[RECORDS — start]

(* ===== verification/StaticPods.v ===== *)
(** * Static pods (poc/agent/staticpods.go)

    The manager of the manifest directory: one scan of the directory
    ([scanManifests]) starts, restarts and stops pods, using the agent's table
    of [PodLifecycle]; [Mirror] reflects them into the API. The YAML decoder
    and SHA-256 are parameters. The order in which Go visits the map of
    running pods is an argument. *)
From Stdlib Require Import Ascii.
From S2P Require Import Prelude GoStrings NetIP Pod Supervisor Status PodLifecycle.

Definition clusterIPAnnotation : string := "kube-on-macos.io/cluster-ip".

Record staticPod := SP { sp_file : string; sp_hash : string; sp_vip : string; sp_pod : Pod; sp_vm : nat }.

(** A directory entry; [e_data] is [None] when the file cannot be read. *)
Record entry := Entry { e_Name : string; e_IsDir : bool; e_data : option string }.

(** The manager's state; [st_gone] are the services it asked to delete. *)
Record state := St {
  st_agent : agent; st_vips : gmap string nat; st_running : gmap string staticPod; st_gone : list (string * string)
}.

(** ** The internal UID *)

Definition hex_char (d : Z) : ascii := ascii_of_byte (if bool_decide (d < 10)%Z then d + 48 else d + 87).

Fixpoint EncodeToString (l : bytes) : string :=
  match l with [] => "" | b :: l' => String (hex_char (b / 16)) (String (hex_char (b mod 16)) (EncodeToString l')) end%Z.

Definition substr (i j : nat) (s : string) : string := take_string (j - i) (drop_string i s).

Definition uid_bytes (sum : bytes) : bytes :=
  alter (fun b => Z.lor (Z.land b 0x3f) 0x80) 8 (alter (fun b => Z.lor (Z.land b 0x0f) 0x40) 6 (take 16 sum)).

Definition uidFromHash (sum : bytes) : string :=
  let h := EncodeToString (uid_bytes sum) in
  substr 0 8 h +:+ "-" +:+ substr 8 12 h +:+ "-" +:+ substr 12 16 h +:+ "-" +:+ substr 16 20 h +:+ "-" +:+ substr 20 32 h.

(** ** Manifests *)

Definition visible (e : entry) : bool :=
  negb (e_IsDir e) && negb (HasPrefix (e_Name e) ".") &&
  (HasSuffix (e_Name e) ".yaml" || HasSuffix (e_Name e) ".yml" || HasSuffix (e_Name e) ".json").

Section Manager.
Context (nodeName svcCIDR6 : string).
Context (Sum256 : string -> bytes).
(** [yaml.UnmarshalStrict]: the manifest's kind and pod. *)
Context (UnmarshalStrict : string -> option (string * Pod)).

Definition parseStaticPod (data : string) : option Pod :=
  '(kind, pod) ← UnmarshalStrict data;
  if negb (bool_decide (kind = "Pod")) then None
  else if bool_decide (p_Name pod = "" \/ p_Containers pod = []) then None
  else Some (if bool_decide (p_Namespace pod = "")
             then MkPod (p_UID pod) (p_Name pod) "default" (p_Annotations pod) (p_InitContainers pod) (p_Containers pod)
                    (p_RestartPolicy pod) (p_Volumes pod) (p_TerminationGrace pod) (p_DeletionGrace pod) (p_Deleting pod) (p_Phase pod)
             else pod).

(** The pod as it is run: its UID and the annotations that mark it. *)
Definition prepare (pod : Pod) (uid : string) : Pod :=
  MkPod uid (p_Name pod) (p_Namespace pod)
    (<[sourceAnnotation := "file"]> (<[hashAnnotation := uid]> (p_Annotations pod)))
    (p_InitContainers pod) (p_Containers pod) (p_RestartPolicy pod) (p_Volumes pod)
    (p_TerminationGrace pod) (p_DeletionGrace pod) (p_Deleting pod) (p_Phase pod).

[RECORDS — finish]

TASK DESCRIPTION = Find "of [PodLifecycle]; [Mirror]" in the entries above and copy that whole line exactly, then each line after it through the line that contains "(** The manager's".

ANSWER SECTION =
    of [PodLifecycle]; [Mirror] reflects them into the API. The YAML decoder
    and SHA-256 are parameters. The order in which Go visits the map of
    running pods is an argument. *)
From Stdlib Require Import Ascii.
From S2P Require Import Prelude GoStrings NetIP Pod Supervisor Status PodLifecycle.

Definition clusterIPAnnotation : string := "kube-on-macos.io/cluster-ip".

Record staticPod := SP { sp_file : string; sp_hash : string; sp_vip : string; sp_pod : Pod; sp_vm : nat }.

(** A directory entry; [e_data] is [None] when the file cannot be read. *)
Record entry := Entry { e_Name : string; e_IsDir : bool; e_data : option string }.

(** The manager's state; [st_gone] are the services it asked to delete. *)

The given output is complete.